Dominic Cummins deployed smart tactics to overcome the endowment effect with Brexit; it was generally thought people would stick with the status quo and not leave Europe. He highlighted the cost of inaction, with the (perniciously false) promise that leaving the EU would allow the UK to give the £350m per week to the revered NHS. And he countered the inherent loss aversion by reframing the status quo not as the last 50 years of relatively successful EU membership, but some hazy, ideal time in the past (we won the War, right) with the slogan ‘Take Back Control’. Brilliant, effective and deadly.
DISTANCE
This is about not being too far outside what people deem acceptable, resulting in a quick No, i.e. you need to avoid the zone of rejection. Knowing what this is isn’t trivial, but a safe strategy is to ask for less. So to get a volunteer to spend a weekend cleaning trash from the beaches, you probably want to start by seeing if they’d be willing to have a phone call or a short meeting, allowing them to get closer to where you need them to be.

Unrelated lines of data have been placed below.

Lemma keyboard_handler_step d v b : is_byte b -> keyboard_handler b (Ps2 d v) = emit (key_step d b) v.
Proof.
  intros Hb. unfold keyboard_handler, key_step. destruct (b =? 0xE0); [done|]. destruct (b =? 0xF0); [done|].
  rewrite bind_get. cbn [drv]. set (i := Z.to_nat _).
  assert (exists k, keycode_lut !! i = Some k) as [k Hk].
  { apply lookup_lt_is_Some_2. change (length keycode_lut) with 512%nat. unfold i, is_byte in *. destruct (awaiting_extra_keycode d); lia. }
  rewrite Hk. unfold of_option. rewrite (bind_done (fun s => Done (k, s)) _ (Ps2 d v) k (Ps2 d v) eq_refl). cbn [default from_option id].
  rewrite <- (emit_then (fun _ => upd_drv (fun d => set_extra false (set_release false d))) d _ _ v) by done.
  cbn [for_each]. unfold bind. by destruct (provide _ _) as [[[] ?]|].
Qed.

Lemma key_step_code d b : b <> 0xE0 -> b <> 0xF0 -> key_step d b =
  (set_extra false (set_release false d),
   [key_packet (if key_release d then IT_ACTION_RELEASE else IT_ACTION_PRESS)
      (default 0 (keycode_lut !! Z.to_nat (if awaiting_extra_keycode d then b + 256 else b)))]).
Proof. intros H1 H2. unfold key_step. by rewrite (proj2 (Z.eqb_neq _ _) H1), (proj2 (Z.eqb_neq _ _) H2). Qed.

The author suggests identifying those in the middle ground who may be willing to move over a particular issue - so for gun rights advocates there’s likely to be a range of topics they feel more strongly about than others; find the ones with common ground to start with and work from there.
UNCERTAINTY
One logical reason people may not want to move is because they don’t know what the other state would mean for them. Consider offering them a trial, to get a sense of what the new world looks like, without requiring them to be all in from Day One.
The tech world has discovered this approach with freemium products that allow a try before you buy. They’ve also addressed this with lowering costs, making products free for consumers by creating an advertising-based business model.
CORROBORATING EVIDENCE
The CE in the word REDUCE comes from what is essentially social validation; sources of data from trusted sources that make it seems safer and less unusual to adopt the new. Here you can benefit from strength in numbers - everybody’s doing it! - to show that the new path is increasingly common. It also matters where the evidence comes from - is it people like us rather than a group of others that we wouldn’t be swayed by.
Finally, the timing of the evidence can be impactful; two similar messages from trusted people a year apart may not make as much of an impression as those same two messages two days apart.
This is an easy read (one plane ride, domestic) and lays out this practical approach that you can start to see being applied everywhere. Trying to pitch the board on a big new initiative? Don’t start with the ask but get them on side first, give them options, empower them to make the decision with you, highlight the costs of inaction, offer it in bite-size chunks, remind them it’s core to their mission and identity and show how everyone else is doing it. The same applies whether it’s a corporate initiative or a someone trying to not eat a cookie.
Would be interested in hearing stories about this working, or not. Good luck changing hearts and minds!